YOUR TASK -> Reproduce, without any change, the span of lines from the opening of the records below to the line containing "Proof. rewrite Forall_lookup. eauto. Qed.", inclusive.

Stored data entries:
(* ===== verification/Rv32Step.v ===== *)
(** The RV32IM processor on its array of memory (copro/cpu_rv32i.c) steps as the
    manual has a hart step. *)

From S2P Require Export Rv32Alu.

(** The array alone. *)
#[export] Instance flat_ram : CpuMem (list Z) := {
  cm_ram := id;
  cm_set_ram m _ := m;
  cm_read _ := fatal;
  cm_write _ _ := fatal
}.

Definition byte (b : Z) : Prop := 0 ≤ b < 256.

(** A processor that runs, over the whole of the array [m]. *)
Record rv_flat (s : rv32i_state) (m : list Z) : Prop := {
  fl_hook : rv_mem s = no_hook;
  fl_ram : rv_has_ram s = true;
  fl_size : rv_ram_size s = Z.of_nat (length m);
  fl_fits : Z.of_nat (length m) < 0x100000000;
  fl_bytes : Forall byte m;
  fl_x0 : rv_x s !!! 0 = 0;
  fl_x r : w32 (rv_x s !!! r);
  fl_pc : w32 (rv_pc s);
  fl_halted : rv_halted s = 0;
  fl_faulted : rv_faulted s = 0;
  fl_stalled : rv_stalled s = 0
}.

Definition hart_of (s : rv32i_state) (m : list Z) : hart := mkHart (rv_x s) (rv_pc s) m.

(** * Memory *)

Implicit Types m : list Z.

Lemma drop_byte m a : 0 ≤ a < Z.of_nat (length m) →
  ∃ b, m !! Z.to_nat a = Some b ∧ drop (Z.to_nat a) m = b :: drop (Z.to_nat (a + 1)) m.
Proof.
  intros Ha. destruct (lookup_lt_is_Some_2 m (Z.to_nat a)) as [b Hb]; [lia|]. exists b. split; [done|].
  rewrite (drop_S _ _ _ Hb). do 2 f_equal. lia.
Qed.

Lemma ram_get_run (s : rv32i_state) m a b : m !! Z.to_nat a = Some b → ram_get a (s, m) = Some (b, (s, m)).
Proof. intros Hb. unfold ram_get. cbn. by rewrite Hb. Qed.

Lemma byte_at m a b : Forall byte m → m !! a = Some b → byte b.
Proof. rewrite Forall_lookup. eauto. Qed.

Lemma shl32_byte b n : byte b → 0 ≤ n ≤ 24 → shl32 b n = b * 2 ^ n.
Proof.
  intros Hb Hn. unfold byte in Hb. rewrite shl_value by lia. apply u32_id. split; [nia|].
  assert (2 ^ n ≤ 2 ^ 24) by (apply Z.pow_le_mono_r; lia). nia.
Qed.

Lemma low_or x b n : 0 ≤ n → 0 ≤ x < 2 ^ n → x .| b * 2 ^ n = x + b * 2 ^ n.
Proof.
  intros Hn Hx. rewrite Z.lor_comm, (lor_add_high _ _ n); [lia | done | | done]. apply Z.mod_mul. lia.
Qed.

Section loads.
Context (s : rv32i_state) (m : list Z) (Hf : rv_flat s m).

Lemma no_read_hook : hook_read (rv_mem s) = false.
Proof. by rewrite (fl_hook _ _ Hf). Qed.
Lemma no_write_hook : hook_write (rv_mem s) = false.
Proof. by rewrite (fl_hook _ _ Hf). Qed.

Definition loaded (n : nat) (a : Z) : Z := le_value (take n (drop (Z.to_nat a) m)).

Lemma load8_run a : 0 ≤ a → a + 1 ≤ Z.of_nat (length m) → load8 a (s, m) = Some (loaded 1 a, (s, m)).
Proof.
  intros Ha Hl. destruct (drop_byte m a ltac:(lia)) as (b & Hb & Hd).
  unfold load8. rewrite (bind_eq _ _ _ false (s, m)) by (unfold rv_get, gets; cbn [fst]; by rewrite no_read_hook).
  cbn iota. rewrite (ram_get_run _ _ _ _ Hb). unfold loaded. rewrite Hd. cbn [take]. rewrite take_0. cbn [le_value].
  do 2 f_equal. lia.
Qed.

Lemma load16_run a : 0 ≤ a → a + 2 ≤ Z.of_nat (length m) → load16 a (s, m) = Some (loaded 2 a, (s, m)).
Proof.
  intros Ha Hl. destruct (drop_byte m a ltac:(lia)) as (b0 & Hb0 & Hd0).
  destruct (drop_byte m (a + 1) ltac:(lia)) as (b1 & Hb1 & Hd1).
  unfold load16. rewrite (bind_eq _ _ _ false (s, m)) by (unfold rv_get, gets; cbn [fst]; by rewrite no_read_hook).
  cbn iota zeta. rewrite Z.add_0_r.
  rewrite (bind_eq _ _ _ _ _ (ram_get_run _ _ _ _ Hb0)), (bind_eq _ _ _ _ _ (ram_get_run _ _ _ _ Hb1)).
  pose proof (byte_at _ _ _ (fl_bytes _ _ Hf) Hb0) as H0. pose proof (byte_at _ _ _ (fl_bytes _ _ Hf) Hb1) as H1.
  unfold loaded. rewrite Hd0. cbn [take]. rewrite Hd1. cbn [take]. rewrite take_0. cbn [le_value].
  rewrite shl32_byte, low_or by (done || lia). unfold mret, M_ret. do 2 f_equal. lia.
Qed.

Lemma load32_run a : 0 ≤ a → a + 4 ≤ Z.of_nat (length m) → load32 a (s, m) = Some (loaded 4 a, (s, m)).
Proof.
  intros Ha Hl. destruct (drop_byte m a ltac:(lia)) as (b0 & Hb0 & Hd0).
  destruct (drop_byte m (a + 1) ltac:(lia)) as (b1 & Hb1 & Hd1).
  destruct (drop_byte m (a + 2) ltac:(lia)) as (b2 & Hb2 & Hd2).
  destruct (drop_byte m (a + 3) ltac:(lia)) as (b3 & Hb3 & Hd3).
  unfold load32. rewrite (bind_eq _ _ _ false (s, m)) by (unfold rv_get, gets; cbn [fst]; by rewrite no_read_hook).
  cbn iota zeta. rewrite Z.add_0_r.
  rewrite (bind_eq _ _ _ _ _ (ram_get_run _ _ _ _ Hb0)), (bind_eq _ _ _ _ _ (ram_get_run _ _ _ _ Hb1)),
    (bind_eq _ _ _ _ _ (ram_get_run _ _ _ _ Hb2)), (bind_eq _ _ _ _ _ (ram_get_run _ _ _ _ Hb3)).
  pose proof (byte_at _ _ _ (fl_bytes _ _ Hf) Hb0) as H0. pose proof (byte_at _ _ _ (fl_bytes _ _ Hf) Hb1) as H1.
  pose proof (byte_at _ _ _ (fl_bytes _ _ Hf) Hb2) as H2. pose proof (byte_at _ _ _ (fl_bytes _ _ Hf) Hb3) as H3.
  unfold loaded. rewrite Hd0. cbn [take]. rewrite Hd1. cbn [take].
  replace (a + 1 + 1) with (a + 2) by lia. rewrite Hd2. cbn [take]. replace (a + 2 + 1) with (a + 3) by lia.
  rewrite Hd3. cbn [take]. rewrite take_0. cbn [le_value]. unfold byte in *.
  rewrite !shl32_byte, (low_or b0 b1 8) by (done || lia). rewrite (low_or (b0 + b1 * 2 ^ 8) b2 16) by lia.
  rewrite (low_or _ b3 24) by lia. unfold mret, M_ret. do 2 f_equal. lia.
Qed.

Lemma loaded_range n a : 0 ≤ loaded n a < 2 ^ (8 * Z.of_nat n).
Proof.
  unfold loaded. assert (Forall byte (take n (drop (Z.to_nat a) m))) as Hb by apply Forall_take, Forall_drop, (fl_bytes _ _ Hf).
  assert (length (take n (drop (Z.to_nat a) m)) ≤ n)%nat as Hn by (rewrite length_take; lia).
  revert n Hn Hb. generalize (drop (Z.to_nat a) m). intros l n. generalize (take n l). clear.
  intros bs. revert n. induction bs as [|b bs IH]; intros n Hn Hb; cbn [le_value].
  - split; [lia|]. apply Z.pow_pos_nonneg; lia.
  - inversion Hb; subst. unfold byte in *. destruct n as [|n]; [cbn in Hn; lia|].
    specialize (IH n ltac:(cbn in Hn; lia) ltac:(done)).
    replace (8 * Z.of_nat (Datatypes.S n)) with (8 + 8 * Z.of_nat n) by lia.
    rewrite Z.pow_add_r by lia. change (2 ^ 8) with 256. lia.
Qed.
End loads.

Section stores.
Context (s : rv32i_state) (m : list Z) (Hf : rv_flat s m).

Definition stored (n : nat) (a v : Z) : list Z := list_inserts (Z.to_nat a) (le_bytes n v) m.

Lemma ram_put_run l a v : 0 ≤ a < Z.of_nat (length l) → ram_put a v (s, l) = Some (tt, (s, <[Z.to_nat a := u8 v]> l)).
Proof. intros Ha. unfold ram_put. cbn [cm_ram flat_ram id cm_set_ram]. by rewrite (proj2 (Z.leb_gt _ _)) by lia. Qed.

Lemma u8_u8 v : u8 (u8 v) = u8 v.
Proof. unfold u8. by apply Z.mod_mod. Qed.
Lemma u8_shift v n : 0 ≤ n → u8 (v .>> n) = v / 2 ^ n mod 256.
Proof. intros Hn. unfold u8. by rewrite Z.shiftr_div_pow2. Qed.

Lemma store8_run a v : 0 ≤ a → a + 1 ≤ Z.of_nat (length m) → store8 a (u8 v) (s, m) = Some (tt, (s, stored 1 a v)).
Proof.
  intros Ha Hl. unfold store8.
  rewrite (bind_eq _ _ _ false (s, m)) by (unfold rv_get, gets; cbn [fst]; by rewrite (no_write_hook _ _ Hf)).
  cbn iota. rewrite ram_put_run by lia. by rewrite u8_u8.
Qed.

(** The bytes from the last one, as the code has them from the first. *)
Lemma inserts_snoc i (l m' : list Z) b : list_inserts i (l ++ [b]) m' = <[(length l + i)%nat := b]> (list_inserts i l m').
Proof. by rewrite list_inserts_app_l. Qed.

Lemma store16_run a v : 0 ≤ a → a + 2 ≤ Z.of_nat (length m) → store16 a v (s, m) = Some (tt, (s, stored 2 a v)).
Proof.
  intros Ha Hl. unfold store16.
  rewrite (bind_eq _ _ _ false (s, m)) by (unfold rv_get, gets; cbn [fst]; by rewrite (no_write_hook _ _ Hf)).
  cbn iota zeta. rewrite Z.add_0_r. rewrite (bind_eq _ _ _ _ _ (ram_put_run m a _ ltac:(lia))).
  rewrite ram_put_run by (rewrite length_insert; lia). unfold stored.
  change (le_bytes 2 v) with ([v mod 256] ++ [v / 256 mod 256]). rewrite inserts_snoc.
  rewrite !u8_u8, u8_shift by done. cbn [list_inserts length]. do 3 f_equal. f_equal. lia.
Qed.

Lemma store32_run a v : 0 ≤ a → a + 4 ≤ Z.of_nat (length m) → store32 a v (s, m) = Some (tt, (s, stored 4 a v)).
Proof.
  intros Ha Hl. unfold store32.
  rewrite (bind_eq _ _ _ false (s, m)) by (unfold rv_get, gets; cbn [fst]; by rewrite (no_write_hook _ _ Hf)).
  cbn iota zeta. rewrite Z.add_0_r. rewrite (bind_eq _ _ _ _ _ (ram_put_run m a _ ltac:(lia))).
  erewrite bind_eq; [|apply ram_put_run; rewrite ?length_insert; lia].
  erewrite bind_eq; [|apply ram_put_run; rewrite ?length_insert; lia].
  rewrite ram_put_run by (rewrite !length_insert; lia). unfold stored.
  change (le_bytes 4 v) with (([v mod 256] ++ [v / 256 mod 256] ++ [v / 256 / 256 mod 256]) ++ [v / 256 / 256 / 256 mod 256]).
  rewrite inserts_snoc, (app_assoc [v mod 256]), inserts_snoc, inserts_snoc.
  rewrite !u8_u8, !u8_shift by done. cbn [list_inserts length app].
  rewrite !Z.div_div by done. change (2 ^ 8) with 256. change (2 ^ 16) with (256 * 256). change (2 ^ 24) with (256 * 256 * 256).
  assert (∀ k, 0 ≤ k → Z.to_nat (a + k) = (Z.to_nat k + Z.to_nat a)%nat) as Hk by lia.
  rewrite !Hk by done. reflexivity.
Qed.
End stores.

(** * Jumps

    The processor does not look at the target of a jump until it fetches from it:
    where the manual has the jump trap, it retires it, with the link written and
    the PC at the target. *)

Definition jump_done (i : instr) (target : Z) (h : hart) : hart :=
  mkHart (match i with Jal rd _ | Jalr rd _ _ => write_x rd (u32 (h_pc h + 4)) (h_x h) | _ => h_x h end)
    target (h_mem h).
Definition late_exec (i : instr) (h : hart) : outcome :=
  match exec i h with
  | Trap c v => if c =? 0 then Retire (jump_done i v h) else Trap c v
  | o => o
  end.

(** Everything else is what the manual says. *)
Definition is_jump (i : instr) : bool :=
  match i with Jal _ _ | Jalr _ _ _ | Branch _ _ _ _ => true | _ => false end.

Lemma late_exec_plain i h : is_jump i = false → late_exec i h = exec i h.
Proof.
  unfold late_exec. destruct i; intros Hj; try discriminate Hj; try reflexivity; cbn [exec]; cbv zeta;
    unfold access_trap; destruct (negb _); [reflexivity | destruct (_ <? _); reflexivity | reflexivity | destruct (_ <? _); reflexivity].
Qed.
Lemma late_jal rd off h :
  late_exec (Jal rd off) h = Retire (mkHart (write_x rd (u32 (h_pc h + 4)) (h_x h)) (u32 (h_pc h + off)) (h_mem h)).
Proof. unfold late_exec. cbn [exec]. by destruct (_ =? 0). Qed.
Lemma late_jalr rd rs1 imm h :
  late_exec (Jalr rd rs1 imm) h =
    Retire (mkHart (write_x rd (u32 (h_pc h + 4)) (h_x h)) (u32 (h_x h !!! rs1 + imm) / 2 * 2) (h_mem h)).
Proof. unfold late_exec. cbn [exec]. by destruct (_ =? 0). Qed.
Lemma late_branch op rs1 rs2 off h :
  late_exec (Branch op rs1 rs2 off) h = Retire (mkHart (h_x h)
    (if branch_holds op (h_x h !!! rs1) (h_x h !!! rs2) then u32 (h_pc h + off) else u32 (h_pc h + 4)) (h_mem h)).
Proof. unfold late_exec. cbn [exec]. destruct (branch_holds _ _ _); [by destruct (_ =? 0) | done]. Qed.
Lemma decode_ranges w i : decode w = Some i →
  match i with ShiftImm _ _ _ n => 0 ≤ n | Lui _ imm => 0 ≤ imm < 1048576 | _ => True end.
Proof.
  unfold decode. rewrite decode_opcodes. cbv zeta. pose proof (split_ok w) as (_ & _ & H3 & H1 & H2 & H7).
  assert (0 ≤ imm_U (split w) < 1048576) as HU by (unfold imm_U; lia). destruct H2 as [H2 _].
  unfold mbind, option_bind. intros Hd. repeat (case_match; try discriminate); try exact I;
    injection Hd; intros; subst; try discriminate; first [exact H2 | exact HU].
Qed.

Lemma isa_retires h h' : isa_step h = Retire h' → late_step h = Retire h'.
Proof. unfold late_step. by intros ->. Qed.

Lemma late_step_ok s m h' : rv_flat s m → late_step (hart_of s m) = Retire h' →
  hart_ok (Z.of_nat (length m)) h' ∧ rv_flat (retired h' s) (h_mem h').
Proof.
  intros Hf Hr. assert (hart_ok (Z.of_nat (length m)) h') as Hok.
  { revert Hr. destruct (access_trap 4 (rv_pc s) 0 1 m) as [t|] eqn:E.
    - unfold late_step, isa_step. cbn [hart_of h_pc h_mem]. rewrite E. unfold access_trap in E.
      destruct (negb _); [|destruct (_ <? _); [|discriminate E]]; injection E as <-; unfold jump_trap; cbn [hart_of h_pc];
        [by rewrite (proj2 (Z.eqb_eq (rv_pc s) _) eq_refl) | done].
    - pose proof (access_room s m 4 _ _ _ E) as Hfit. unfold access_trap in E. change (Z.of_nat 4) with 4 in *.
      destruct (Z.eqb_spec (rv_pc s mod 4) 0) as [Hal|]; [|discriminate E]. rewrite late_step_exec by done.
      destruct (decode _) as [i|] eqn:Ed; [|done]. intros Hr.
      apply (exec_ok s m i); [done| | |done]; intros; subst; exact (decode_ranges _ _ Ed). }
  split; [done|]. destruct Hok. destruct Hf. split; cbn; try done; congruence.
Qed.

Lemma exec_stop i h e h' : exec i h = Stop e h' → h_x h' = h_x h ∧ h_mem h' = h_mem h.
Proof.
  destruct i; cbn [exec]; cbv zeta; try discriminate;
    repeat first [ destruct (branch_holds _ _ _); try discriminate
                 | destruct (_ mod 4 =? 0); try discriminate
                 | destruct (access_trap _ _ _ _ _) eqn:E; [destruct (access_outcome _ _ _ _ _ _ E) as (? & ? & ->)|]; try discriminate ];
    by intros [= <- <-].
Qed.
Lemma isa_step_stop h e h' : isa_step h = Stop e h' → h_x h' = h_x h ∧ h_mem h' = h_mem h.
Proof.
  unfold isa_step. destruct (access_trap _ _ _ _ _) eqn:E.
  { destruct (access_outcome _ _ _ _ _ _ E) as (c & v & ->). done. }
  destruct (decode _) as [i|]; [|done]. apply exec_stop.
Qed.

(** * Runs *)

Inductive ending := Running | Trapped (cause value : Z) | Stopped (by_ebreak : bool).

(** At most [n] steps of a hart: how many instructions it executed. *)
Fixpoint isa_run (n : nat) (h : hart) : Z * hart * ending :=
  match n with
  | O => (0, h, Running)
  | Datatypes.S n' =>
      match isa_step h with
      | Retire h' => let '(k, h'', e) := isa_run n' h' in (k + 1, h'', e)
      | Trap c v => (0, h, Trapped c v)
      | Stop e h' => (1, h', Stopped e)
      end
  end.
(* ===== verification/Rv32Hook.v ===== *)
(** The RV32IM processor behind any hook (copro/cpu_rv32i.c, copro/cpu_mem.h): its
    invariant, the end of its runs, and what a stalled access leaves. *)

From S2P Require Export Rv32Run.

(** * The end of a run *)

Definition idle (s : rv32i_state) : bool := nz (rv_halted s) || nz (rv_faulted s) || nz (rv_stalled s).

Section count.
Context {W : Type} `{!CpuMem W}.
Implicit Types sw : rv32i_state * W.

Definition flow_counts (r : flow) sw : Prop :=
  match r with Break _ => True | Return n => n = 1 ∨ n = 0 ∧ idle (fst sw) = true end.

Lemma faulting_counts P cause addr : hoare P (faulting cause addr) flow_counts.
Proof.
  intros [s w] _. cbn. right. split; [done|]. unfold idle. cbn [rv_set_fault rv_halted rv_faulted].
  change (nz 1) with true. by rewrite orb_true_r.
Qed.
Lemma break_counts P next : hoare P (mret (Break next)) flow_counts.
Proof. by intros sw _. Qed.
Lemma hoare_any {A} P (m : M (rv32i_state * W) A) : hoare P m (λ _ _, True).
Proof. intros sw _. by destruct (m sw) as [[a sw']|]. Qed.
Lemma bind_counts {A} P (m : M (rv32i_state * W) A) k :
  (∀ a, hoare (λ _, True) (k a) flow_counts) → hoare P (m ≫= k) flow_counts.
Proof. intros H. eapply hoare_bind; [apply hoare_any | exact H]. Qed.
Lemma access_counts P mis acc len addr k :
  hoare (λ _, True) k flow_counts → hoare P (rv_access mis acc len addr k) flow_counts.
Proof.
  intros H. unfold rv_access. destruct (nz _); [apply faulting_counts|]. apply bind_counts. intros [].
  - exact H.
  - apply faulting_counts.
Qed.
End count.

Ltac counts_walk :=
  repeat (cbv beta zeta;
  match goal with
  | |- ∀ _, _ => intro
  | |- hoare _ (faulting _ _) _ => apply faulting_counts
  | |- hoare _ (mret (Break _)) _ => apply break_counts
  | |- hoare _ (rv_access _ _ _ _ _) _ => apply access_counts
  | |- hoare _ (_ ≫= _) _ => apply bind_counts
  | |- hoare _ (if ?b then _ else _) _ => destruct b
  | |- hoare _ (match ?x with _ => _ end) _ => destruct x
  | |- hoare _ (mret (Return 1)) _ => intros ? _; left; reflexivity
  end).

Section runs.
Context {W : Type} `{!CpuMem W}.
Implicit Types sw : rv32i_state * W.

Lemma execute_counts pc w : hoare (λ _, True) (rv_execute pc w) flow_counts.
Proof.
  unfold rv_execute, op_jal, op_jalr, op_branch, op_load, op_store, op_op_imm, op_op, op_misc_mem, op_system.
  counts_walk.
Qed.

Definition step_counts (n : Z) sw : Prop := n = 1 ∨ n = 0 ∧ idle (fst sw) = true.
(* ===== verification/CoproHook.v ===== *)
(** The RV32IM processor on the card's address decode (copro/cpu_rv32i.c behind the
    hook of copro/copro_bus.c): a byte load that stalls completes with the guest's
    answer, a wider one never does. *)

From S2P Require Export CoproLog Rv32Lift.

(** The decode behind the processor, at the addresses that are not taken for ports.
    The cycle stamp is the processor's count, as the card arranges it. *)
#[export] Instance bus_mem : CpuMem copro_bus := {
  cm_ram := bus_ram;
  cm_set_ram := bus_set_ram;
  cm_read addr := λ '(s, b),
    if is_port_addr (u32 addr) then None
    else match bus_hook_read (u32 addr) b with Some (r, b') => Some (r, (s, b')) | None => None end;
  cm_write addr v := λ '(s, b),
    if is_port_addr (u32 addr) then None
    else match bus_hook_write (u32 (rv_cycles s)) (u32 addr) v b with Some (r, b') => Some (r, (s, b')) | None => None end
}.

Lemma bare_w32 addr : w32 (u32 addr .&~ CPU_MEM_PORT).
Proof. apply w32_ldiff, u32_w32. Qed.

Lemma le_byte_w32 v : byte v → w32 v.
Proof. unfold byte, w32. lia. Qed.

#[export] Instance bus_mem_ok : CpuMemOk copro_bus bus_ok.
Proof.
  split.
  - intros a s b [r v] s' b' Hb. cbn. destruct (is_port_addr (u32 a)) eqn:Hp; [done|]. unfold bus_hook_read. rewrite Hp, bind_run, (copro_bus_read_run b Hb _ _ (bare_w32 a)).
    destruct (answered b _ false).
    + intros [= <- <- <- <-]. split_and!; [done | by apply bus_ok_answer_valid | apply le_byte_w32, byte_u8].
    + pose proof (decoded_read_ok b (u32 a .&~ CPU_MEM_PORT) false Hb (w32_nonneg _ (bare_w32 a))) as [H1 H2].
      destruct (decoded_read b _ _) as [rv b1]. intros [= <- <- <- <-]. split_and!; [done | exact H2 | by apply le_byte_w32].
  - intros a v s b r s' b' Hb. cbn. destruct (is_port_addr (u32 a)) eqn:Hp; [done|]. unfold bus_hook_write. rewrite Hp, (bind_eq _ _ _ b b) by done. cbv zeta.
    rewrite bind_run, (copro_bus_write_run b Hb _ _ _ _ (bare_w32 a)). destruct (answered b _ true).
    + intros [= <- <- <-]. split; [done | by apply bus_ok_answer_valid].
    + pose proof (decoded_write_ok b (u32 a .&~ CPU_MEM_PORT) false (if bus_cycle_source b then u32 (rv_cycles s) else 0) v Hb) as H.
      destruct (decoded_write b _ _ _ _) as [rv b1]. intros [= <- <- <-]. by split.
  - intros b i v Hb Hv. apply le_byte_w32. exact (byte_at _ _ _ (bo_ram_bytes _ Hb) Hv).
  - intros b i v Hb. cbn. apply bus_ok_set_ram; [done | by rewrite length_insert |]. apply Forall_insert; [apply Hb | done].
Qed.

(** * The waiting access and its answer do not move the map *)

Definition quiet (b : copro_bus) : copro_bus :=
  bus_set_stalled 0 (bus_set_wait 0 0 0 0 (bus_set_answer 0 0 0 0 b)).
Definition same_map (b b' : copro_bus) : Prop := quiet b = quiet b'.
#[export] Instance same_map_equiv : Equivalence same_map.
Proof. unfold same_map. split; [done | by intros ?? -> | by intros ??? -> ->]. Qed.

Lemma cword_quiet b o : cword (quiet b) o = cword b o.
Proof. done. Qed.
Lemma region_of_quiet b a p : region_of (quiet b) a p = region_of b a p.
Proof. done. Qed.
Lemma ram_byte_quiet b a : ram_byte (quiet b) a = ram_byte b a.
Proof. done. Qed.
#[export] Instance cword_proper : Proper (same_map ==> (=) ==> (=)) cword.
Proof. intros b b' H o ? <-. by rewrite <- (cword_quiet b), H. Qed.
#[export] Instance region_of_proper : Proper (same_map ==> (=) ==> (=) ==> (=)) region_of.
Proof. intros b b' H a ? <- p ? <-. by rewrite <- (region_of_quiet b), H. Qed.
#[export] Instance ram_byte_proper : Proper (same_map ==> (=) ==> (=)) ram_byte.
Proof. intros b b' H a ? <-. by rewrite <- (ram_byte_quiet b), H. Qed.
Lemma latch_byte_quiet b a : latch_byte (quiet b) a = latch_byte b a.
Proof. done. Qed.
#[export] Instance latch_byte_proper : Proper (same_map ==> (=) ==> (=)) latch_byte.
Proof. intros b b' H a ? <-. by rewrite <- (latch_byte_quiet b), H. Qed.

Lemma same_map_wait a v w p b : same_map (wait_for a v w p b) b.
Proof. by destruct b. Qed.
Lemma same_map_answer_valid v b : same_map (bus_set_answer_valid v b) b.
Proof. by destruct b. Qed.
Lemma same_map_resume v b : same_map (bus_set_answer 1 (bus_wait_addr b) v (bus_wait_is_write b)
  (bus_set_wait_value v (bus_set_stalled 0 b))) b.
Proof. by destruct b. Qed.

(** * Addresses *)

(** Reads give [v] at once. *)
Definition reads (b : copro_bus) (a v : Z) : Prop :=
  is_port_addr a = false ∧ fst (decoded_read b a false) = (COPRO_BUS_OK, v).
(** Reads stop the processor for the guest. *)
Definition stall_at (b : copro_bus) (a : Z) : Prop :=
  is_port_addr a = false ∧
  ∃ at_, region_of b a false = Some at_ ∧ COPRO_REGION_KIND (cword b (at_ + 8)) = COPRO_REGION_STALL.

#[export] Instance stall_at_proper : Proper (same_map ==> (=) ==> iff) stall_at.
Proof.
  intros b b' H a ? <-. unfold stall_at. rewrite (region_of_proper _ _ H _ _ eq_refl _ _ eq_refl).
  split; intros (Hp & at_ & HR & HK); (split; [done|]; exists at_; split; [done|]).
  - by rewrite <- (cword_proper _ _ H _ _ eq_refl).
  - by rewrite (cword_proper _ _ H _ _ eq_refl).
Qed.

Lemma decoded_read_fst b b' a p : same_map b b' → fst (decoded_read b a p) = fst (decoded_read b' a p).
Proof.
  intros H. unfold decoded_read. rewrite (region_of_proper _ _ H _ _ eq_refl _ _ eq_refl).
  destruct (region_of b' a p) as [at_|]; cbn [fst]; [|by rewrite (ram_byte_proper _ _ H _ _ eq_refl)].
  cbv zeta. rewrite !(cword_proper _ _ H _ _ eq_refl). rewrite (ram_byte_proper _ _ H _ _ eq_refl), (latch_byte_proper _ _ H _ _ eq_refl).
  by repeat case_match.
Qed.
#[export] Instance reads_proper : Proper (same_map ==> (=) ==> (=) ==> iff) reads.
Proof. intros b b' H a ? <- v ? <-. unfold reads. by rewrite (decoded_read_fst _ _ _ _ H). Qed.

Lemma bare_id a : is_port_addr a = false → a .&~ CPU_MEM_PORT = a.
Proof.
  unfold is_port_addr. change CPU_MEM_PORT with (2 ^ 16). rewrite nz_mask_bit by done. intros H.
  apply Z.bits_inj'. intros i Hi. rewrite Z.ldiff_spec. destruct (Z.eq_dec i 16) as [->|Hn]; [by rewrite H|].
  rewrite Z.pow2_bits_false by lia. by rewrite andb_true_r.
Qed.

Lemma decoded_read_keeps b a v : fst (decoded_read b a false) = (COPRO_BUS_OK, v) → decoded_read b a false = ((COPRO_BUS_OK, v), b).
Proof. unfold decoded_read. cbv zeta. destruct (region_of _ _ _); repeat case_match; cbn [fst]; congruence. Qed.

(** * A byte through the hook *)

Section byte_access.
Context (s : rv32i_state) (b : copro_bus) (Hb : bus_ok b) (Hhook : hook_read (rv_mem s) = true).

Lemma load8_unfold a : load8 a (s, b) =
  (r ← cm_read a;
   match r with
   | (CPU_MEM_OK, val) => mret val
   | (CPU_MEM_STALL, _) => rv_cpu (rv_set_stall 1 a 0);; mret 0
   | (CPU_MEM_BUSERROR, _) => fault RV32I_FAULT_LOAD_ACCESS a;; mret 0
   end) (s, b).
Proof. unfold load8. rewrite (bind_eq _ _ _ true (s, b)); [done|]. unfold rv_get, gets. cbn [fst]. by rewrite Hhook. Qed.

SOLUTION TO THIS PROBLEM ->
(* ===== verification/Rv32Step.v ===== *)
(** The RV32IM processor on its array of memory (copro/cpu_rv32i.c) steps as the
    manual has a hart step. *)

From S2P Require Export Rv32Alu.

(** The array alone. *)
#[export] Instance flat_ram : CpuMem (list Z) := {
  cm_ram := id;
  cm_set_ram m _ := m;
  cm_read _ := fatal;
  cm_write _ _ := fatal
}.

Definition byte (b : Z) : Prop := 0 ≤ b < 256.

(** A processor that runs, over the whole of the array [m]. *)
Record rv_flat (s : rv32i_state) (m : list Z) : Prop := {
  fl_hook : rv_mem s = no_hook;
  fl_ram : rv_has_ram s = true;
  fl_size : rv_ram_size s = Z.of_nat (length m);
  fl_fits : Z.of_nat (length m) < 0x100000000;
  fl_bytes : Forall byte m;
  fl_x0 : rv_x s !!! 0 = 0;
  fl_x r : w32 (rv_x s !!! r);
  fl_pc : w32 (rv_pc s);
  fl_halted : rv_halted s = 0;
  fl_faulted : rv_faulted s = 0;
  fl_stalled : rv_stalled s = 0
}.

Definition hart_of (s : rv32i_state) (m : list Z) : hart := mkHart (rv_x s) (rv_pc s) m.

(** * Memory *)

Implicit Types m : list Z.

Lemma drop_byte m a : 0 ≤ a < Z.of_nat (length m) →
  ∃ b, m !! Z.to_nat a = Some b ∧ drop (Z.to_nat a) m = b :: drop (Z.to_nat (a + 1)) m.
Proof.
  intros Ha. destruct (lookup_lt_is_Some_2 m (Z.to_nat a)) as [b Hb]; [lia|]. exists b. split; [done|].
  rewrite (drop_S _ _ _ Hb). do 2 f_equal. lia.
Qed.

Lemma ram_get_run (s : rv32i_state) m a b : m !! Z.to_nat a = Some b → ram_get a (s, m) = Some (b, (s, m)).
Proof. intros Hb. unfold ram_get. cbn. by rewrite Hb. Qed.

Lemma byte_at m a b : Forall byte m → m !! a = Some b → byte b.
Proof. rewrite Forall_lookup. eauto. Qed.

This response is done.